Diminuer la taille du texte Augmenter la taille du texte Imprimer l'article Envoyer l'article par mail

Janvier 1967 : le Floyd est à l’avant-garde du psychédélisme anglais. Les reprises de R&B des débuts ont laissé place à une musique expérimentale totalement “free form”. Il faut dire que tout s’est enchaîné très vite pour eux. A peine formé, durant le printemps 65, le groupe ne tarde pas à se faire un nom dans le milieu underground londonien. Ils jouent ainsi en invité d’honneur à la Roundhouse, à l’occasion du lancement du magazine International Times. La rencontre avec Peter Jenner et Andrew King, deux managers qui croient en eux, scelle le futur immédiat du quatuor qui s’apprête à écrire le premier chapitre de sa longue épopée. Multipliant les concerts, la première consécration arrive fin décembre 66 puisqu’ils sont en vedette de la soirée d’ouverture d’une nouvelle salle de Londres : l’UFO, futur temple de l’underground britannique.

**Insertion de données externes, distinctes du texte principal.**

(** One poll of the async [send]: a requested cancellation wins over
    everything and sends nothing, even when there is room; a full channel leaves
    the store as it was and the send pending; otherwise the poll completes with
    the outcome and the effect of [try_send]. *)
Theorem poll_send_spec (p : PortsOut) (port_id : PortId) (port : OutputPortHandle)
  (packet : PortPacket) (cancellation : CancellationToken) (w : world (S := S))
  (Hfind : find_output p port_id = Some port) (Hnd : NoDup (senders port))
  (Hin : in_store w (senders port)) :
  let (r, w') := poll_send p port_id packet cancellation w in
  if CancellationToken.is_cancelled (w_signals w) cancellation then
    r = Ready (Err (PortSendError.Cancelled port_id)) ∧ unchanged w w'
  else if decide (first_refusal w (senders port) = Some SendError.Full) then
    r = Pending ∧ unchanged w w'
  else
    r = Ready (send_outcome w port (out_validator p) packet)
    ∧ send_effect w w' port (send_outcome w port (out_validator p) packet) packet.
Proof. by apply poll_send_effect. Qed.

(** C25. Receiving on a declared port.  The outcome depends only on the port's
    upstream channels: the oldest packet of the first channel that has one,
    which is the only channel that changes; [Disconnected] when every channel is
    drained and its senders are gone; nothing yet otherwise, which [try_recv]
    reports as [None] and [recv] as pending.  A requested cancellation makes
    [recv] fail without taking a packet. *)
Theorem receive_takes_first_ready (p : PortsIn) (port_id : PortId) (port : InputPortHandle)
  (cancellation : CancellationToken) (w : world (S := S))
  (Hfind : find_input p port_id = Some port) (Hin : in_store w (receivers port)) :
  ((try_recv p port_id w).1
     = match recv_result w port with Ready r => r | Pending => Ok None end
   ∧ scan_effect w (try_recv p port_id w).2 (receivers port))
  ∧ (if CancellationToken.is_cancelled (w_signals w) cancellation then
       receivers port ≠ [] →
       (poll_recv p port_id cancellation false w).1
       = Ready (Err (PortRecvError.Cancelled port_id))
       ∧ unchanged w (poll_recv p port_id cancellation false w).2
     else
       (poll_recv p port_id cancellation false w).1 = recv_result w port
       ∧ scan_effect w (poll_recv p port_id cancellation false w).2 (receivers port)).
Proof.
  split; [by apply try_recv_spec|].
  destruct (CancellationToken.is_cancelled _ _) eqn:Hc; [|by apply poll_recv_spec].
  intros Hne. unfold poll_recv, input_poll_recv. rewrite Hfind, Hc.
  apply find_input_port in Hfind. subst port_id.
  destruct (receivers port) as [|i l]; [done|]. simpl. split; [done|apply changes_refl].
Qed.

Lemma poll_recv_any_spec (p : PortsIn) (cancellation : CancellationToken) w :
  in_ports p ≠ [] → (∀ h, h ∈ in_ports p → in_store w (receivers h)) →
  CancellationToken.is_cancelled (w_signals w) cancellation = false →
  let (r, w') := poll_recv_any p cancellation false w in
  match first_ready_port w (in_ports p) with
  | Some (h, x) => r = Ready (Ok (Some (in_port_id h, x))) ∧ scan_effect w w' (receivers h)
  | None => unchanged w w'
      ∧ r = (if bool_decide (Forall (port_closed w) (in_ports p)) then Ready (Ok None)
             else Pending)
  end.
Proof.
  intros Hports Hin Hactive. unfold poll_recv_any.
  destruct (in_ports p) as [|h0 ports] eqn:Hp; [done|]. rewrite <- Hp in *.
  rewrite Hactive. pose proof (recv_any_loop_spec p (in_ports p) 0 w Hin) as H.
  destruct (recv_any_loop p false (in_ports p) 0 w) as [r w1]. simpl in H.
  destruct (first_ready_port w (in_ports p)) as [[h x]|]; destruct H as [-> H]; [done|].
  rewrite length_filter_all. by case_bool_decide.
Qed.

(** Receiving on any port: unless cancelled, a poll takes a packet from the
    first port, in declaration order, that has one; it ends the stream exactly
    when every port is closed; and it waits otherwise, taking nothing. *)
Theorem recv_any_takes_first_ready_port (p : PortsIn) (cancellation : CancellationToken)
  (w : world (S := S)) (Hports : in_ports p ≠ [])
  (Hin : ∀ h, h ∈ in_ports p → in_store w (receivers h))
  (Hactive : CancellationToken.is_cancelled (w_signals w) cancellation = false) :
  let (r, w') := poll_recv_any p cancellation false w in
  match first_ready_port w (in_ports p) with
  | Some (h, x) => r = Ready (Ok (Some (in_port_id h, x))) ∧ scan_effect w w' (receivers h)
  | None => unchanged w w'
      ∧ r = (if bool_decide (Forall (port_closed w) (in_ports p)) then Ready (Ok None)
             else Pending)
  end.
Proof. by apply poll_recv_any_spec. Qed.
End operations.

(** ** Traffic *)

Section traffic.
Context `{J : JsonNumber} {S : Type} `{!MetadataSink S} `{M : !Mpsc PortPacket}.

(** A run of the port layer: the world, the permits not yet committed or
    aborted, the packets committed to each channel, and the packets that the receives
    have returned from it, so far. *)
Record traffic : Type := mk_traffic {
  t_world : world (S := S);
  t_permits : list OutputPortSendPermit;
  t_sent : nat → list PortPacket;
  t_received : nat → list PortPacket;
}.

C’est dans ce contexte plutôt favorable que Peter Whitehead fait appel au groupe pour Tonite Let’s All Make Love In London, un film documentaire qu’il réalise et ayant pour thème le Swinging London. Le Floyd se retrouve donc au beau matin du 11 janvier 67 dans le studio Sound Techniques, sous la direction de Joe Boyd, qui y produira également Arnold Layne et Candy And A Current Bun, quelques jours plus tard, ce qui aboutira à la signature du groupe chez EMI, à la fin du mois suivant. Pour l’heure, le groupe est encore loin d’être signé et envisage encore moins une véritable carrière professionnelle. Cette séance d’enregistrement est donc une véritable aubaine. Whitehead est là avec sa caméra pour filmer la session qu’il finance et n’utilisera que dix secondes de film. Le Floyd décide d’offrir Interstellar Overdrive au réalisateur. Le titre est déjà un classique du groupe lors des concerts qui a alors pris l’habitude de le faire durer lors de longues improvisations. La petite histoire veut que ce soit Peter Jenner qui, en voulant parler d’une chanson de Love dont il ne souvenait plus du nom, fredonna la mélodie à Syd. Ce dernier prit alors sa guitare et suivit ce que fredonnait Jenner. Syd utilisa l’accord qui deviendra le riff principal du morceau.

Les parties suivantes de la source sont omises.